→ Supplied data:
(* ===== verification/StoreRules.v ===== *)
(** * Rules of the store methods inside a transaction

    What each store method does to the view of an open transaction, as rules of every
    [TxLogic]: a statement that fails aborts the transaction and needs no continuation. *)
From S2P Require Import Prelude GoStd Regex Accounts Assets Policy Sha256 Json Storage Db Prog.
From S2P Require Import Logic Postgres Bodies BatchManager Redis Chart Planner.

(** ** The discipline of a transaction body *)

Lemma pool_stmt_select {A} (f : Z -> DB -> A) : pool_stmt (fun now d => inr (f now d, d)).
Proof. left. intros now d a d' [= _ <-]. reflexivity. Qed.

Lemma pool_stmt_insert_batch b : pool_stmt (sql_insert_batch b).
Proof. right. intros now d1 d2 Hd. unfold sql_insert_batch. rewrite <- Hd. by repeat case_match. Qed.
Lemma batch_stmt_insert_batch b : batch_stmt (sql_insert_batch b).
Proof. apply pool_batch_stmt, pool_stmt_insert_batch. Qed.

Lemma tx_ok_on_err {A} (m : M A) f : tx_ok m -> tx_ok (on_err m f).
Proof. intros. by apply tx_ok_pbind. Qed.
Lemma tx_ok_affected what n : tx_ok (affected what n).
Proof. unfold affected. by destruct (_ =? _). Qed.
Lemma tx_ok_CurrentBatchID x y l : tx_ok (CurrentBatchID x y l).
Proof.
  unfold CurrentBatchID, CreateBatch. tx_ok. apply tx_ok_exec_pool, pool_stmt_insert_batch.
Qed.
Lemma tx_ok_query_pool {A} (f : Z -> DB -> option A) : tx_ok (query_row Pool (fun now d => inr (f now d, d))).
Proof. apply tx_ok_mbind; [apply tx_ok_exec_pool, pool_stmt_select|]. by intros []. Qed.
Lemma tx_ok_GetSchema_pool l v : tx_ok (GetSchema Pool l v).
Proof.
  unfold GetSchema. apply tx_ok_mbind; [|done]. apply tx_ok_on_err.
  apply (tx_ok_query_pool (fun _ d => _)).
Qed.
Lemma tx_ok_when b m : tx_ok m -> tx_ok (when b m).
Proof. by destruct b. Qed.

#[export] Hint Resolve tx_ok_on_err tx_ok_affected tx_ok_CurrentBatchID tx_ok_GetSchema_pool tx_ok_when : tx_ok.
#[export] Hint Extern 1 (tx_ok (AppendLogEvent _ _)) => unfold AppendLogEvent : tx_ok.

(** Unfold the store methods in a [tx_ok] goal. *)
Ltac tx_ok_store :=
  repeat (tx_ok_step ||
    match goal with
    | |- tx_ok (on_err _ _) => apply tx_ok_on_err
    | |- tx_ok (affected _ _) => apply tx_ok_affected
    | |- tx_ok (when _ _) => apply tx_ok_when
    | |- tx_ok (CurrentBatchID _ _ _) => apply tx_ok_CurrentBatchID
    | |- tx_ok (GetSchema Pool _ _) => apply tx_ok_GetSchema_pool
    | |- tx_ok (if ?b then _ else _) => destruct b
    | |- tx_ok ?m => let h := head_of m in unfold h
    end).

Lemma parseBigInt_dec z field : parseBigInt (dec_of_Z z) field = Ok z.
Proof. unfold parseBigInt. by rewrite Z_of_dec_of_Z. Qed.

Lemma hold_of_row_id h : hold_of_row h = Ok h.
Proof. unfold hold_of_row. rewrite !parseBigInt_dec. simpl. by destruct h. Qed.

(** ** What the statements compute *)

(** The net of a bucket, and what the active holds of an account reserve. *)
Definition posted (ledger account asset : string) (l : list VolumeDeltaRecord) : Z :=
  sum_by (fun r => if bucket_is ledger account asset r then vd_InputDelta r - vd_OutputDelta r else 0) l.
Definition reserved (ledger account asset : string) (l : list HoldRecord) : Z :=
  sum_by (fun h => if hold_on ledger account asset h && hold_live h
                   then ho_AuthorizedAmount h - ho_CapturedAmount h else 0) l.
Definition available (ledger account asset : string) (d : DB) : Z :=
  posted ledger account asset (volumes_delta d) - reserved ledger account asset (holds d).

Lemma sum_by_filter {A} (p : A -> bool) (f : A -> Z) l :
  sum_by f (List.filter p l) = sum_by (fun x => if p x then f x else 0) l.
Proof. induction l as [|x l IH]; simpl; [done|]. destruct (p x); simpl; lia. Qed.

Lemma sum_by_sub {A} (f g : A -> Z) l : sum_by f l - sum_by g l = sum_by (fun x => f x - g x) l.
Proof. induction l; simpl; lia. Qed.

→ Task statement: Within the material above, the line with "(on_err _ _) => apply tx_ok_on_err" opens the range and the line with "sum_by f (List.filter" closes it; reproduce that range word for word.

→ Response area:
    | |- tx_ok (on_err _ _) => apply tx_ok_on_err
    | |- tx_ok (affected _ _) => apply tx_ok_affected
    | |- tx_ok (when _ _) => apply tx_ok_when
    | |- tx_ok (CurrentBatchID _ _ _) => apply tx_ok_CurrentBatchID
    | |- tx_ok (GetSchema Pool _ _) => apply tx_ok_GetSchema_pool
    | |- tx_ok (if ?b then _ else _) => destruct b
    | |- tx_ok ?m => let h := head_of m in unfold h
    end).

Lemma parseBigInt_dec z field : parseBigInt (dec_of_Z z) field = Ok z.
Proof. unfold parseBigInt. by rewrite Z_of_dec_of_Z. Qed.

Lemma hold_of_row_id h : hold_of_row h = Ok h.
Proof. unfold hold_of_row. rewrite !parseBigInt_dec. simpl. by destruct h. Qed.

(** ** What the statements compute *)

(** The net of a bucket, and what the active holds of an account reserve. *)
Definition posted (ledger account asset : string) (l : list VolumeDeltaRecord) : Z :=
  sum_by (fun r => if bucket_is ledger account asset r then vd_InputDelta r - vd_OutputDelta r else 0) l.
Definition reserved (ledger account asset : string) (l : list HoldRecord) : Z :=
  sum_by (fun h => if hold_on ledger account asset h && hold_live h
                   then ho_AuthorizedAmount h - ho_CapturedAmount h else 0) l.
Definition available (ledger account asset : string) (d : DB) : Z :=
  posted ledger account asset (volumes_delta d) - reserved ledger account asset (holds d).

Lemma sum_by_filter {A} (p : A -> bool) (f : A -> Z) l :
  sum_by f (List.filter p l) = sum_by (fun x => if p x then f x else 0) l.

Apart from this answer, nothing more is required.